The third presidential debate airs tonight. It’s 1-1, so here’s hoping Bams can cunt Rhomboid right out of the park.

And…he does! “We have these ships that go underwater, they’re called nuclear submarines”. They’re rolling in the aisles! They’re pleading for an encore! Call him a liar, call him a liar! And he does! He uses the word “whopper”. That savvy combination of the vernacular with the statesmanlike is Obama’s genius. That, and the faintest touch of King-esque inspirational oratory. Not too much to scare whites but enough to tug at the American sense of righteous destiny. Of course, if the Republicans weren’t so beholden to their right-wing they could crucify Obama on his disgusting drone attacks.

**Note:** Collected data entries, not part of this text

(** * Prometheus anomaly detection notebook: a shallow embedding

    The development follows the code cells of
    [(Exercises) Introduction_TimeSeries_Anomaly_Detection.ipynb]:

    - the resampling cell ([m_values.resample(freq).mean()], [dropna()]),
    - [split_data], the 80/20 chronological train/test split,
    - [_sarima], the seasonal-period table and the call of statsmodels'
      [SARIMAX],
    - [evaluation], the bound estimator and the anomaly classifier,
    - [notebook], these cells run one after the other.

    Conventions.  A timestamp is an integer number of seconds since the
    epoch.  A float is either [NaN] or a real number ([Num x]): rounding
    and infinities are idealised away, the propagation of NaN through
    arithmetic and comparisons is kept, because several properties of
    [evaluation] depend on it.  A one-column [DataFrame] indexed by time is
    the list of its rows in index order.  The module [Binary64] evaluates
    the few places where the idealisation matters on IEEE doubles.  numpy,
    pandas and statsmodels are not part of the notebook: numpy and pandas
    operations are written out from their documented behaviour;
    statsmodels and the diagnostic and plotting calls, all of which may
    raise, are parameters of [_sarima] and [notebook]. *)

From Stdlib Require Import ZArith List Reals Lra Lia String Bool.
From Stdlib Require Import QArith Qround.
From Stdlib Require Import Sorted Permutation.
From Stdlib Require Floats.
Import ListNotations.

Set Implicit Arguments.
Close Scope Q_scope.

(* [length] is the length of a list throughout, never of a string. *)
Abbreviation length := List.length (only parsing).

(** ** Outcomes of Python calls *)

Module Py.

(** A call either returns a value or raises an exception, named by its
    class. *)
Inductive outcome (A : Type) : Type :=
| Returns (a : A)
| Raises (exc : string).

Arguments Returns {A} a.
Arguments Raises {A} exc.

Definition bind {A B : Type} (c : outcome A) (k : A -> outcome B) : outcome B :=
  match c with
  | Returns a => k a
  | Raises e => Raises e
  end.

(** A function whose body has no failing operation always returns. *)
Definition call {A B : Type} (f : A -> B) (x : A) : outcome B := Returns (f x).

(** [int(q)] truncates toward zero. *)
Definition int (q : Q) : Z := Z.quot (Qnum q) (Zpos (Qden q)).

End Py.

Notation "x <- c ;; k" := (Py.bind c (fun x => k))
  (at level 61, c at next level, right associativity).

(** ** Floats with NaN *)

Inductive float : Type :=
| NaN
| Num (x : R).

Module Float.

Definition add (a b : float) : float :=
  match a, b with
  | Num x, Num y => Num (x + y)
  | _, _ => NaN
  end.

Definition sub (a b : float) : float :=
  match a, b with
  | Num x, Num y => Num (x - y)
  | _, _ => NaN
  end.

Definition mul (a b : float) : float :=
  match a, b with
  | Num x, Num y => Num (x * y)
  | _, _ => NaN
  end.

(** Every comparison with NaN is false. *)
Definition ltb (a b : float) : bool :=
  match a, b with
  | Num x, Num y => if Rlt_dec x y then true else false
  | _, _ => false
  end.

Definition gtb (a b : float) : bool := ltb b a.

Definition leb (a b : float) : bool :=
  match a, b with
  | Num x, Num y => if Rle_dec x y then true else false
  | _, _ => false
  end.

Definition geb (a b : float) : bool := leb b a.

End Float.

(** ** Data frames *)

(** Seconds since the epoch. *)
Abbreviation Timestamp := Z (only parsing).

(** A frame with a time index and one numeric column ([y] for the metric,
    [predict] for the forecast); no missing value. *)
Definition DataFrame : Type := list (Timestamp * R).

Definition index (df : DataFrame) : list Timestamp := map fst df.
Definition column (df : DataFrame) : list R := map snd df.

(** ** numpy reductions *)

Definition np_sum (a : list R) : R := fold_right Rplus 0%R a.

Definition np_mean (a : list R) : R := (np_sum a / INR (length a))%R.

(** The population standard deviation of a non-empty array,
    [sqrt(mean(abs(x - x.mean())**2))]: the divisor is the number of
    points ([ddof=0], numpy's default). *)
Definition population_std (a : list R) : R :=
  sqrt (np_mean (map (fun x => (Rabs (x - np_mean a) ^ 2)%R) a)).

(** [np.std(a)]: NaN on an empty array (a mean of an empty slice). *)
Definition np_std (a : list R) : float :=
  match a with
  | [] => NaN
  | _ :: _ => Num (population_std a)
  end.

(** ** Data sampling cell *)

(** The left edge of the bucket of width [w] that holds [t].  pandas
    anchors the bins of a frequency at the midnight of the first day; for
    a width that divides a day these are the multiples of [w] since the
    epoch (top of the hour for ['1h'], midnight for ['1d']). *)
Definition bucket_of (w : Z) (t : Timestamp) : Timestamp := (w * (t / w))%Z.

(** The bucket width, in seconds, of the frequency strings the notebook
    names. *)
Definition freq_seconds (freq : string) : option Z :=
  if String.eqb freq "1h" then Some 3600%Z
  else if String.eqb freq "30Min" then Some 1800%Z
  else if String.eqb freq "15Min" then Some 900%Z
  else if String.eqb freq "1d" then Some 86400%Z
  else None.

(** The bins of [resample]: every bucket from the one of the earliest
    timestamp to the one of the latest, empty ones included. *)
Definition bin_edges (w : Z) (idx : list Timestamp) : list Timestamp :=
  match idx with
  | [] => []
  | t :: ts =>
      let first := bucket_of w (fold_right Z.min t ts) in
      let last := bucket_of w (fold_right Z.max t ts) in
      map (fun k => (first + w * Z.of_nat k)%Z)
          (seq 0 (S (Z.to_nat ((last - first) / w))))
  end.

(** Buckets are closed on the left and open on the right. *)
Definition in_bin (w : Z) (b : Timestamp) (row : Timestamp * R) : bool :=
  (b <=? fst row)%Z && (fst row <? b + w)%Z.

(** [.mean()] of one bin: NaN when no sample fell into it. *)
Definition bin_mean (values : list R) : float :=
  match values with
  | [] => NaN
  | _ :: _ => Num (np_mean values)
  end.

(** [m_values.resample(freq).mean()]: one row per bin, labelled by the
    bin's left edge. *)
Definition resample_mean (w : Z) (df : DataFrame) : list (Timestamp * float) :=
  map (fun b => (b, bin_mean (column (filter (in_bin w b) df))))
      (bin_edges w (index df)).

(** [dropna()]: the rows whose value is NaN are removed. *)
Fixpoint dropna (rows : list (Timestamp * float)) : DataFrame :=
  match rows with
  | [] => []
  | (t, NaN) :: rest => dropna rest
  | (t, Num v) :: rest => (t, v) :: dropna rest
  end.

(** The cell, on the raw frame with its [ds] column:
    [m_values.set_index('ds')], which makes the timestamps the index (the
    rows of a [DataFrame] stay as they are), then
    [m_values = m_values.resample(freq).mean()] and
    [m_values = m_values.dropna()], for a frequency of [w] seconds.  The
    result has no [ds] column any more: the cell is not run on its own
    result. *)
Definition resample_cell (w : Z) (m_values : DataFrame) : DataFrame :=
  let m_values := resample_mean w m_values in
  let m_values := dropna m_values in
  m_values.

Secret state-sponsored assassinations on foreign soil? It’s a slam dunk. Rombers can’t touch that because half of his constituency would support a drone attack on Ahmadinejad or possibly Jon Stewart. Rombers used the word “kill” quite a lot. I can’t imagine a British PM using that word to illicit votes. The west is still wild. The idea that violence is a legitimate pathway to securing one’s interests is a pernicious idea here, drummed into you through films and TV and cultural rhetoric. We are more euphemistic about this in Europe. We who established the slave trade, colonialism by rapine and invented genocide. Although I baulk at the brutality of the language here I can’t help but admire their candour. But it’s shameful that the assassination of Bin Laden has become such a bloody feather in Obama’s cap. He could easily have been arrested and tried. But they wanted blood. They got it and then flushed the evidence of their deed away. And everybody stayed quiet about it because of the one image that justifies all bloodshed: the penetration of those gleaming towers.

The following morning I find a mall and get my holdall, black and with a strap. You shouldn’t mess around with shopping. Find and buy. I’m in and out of the bag place in minutes. I step into the Apple store on the way out. There is an entire regiment of blue T-shirted staff, wide eyed with Mac fervour, aligned and ready to pounce. I turn tail and scarper. Jesus. It’s like stumbling into a Scientology coffee morning.

We attend to more vocal edits which Mr. McC has been busy with late last night. Berberian Sound Studio has an air of sadness creeping about it like smoke snaking from a slow fire somewhere. The end is knee high. I step outside to feel the fading heat and soak up the last of the light. Everything sinking into fall. Traffic, birdsong, the usual sounds. I am suspended between euphoria and despair and my roots here are rotting away.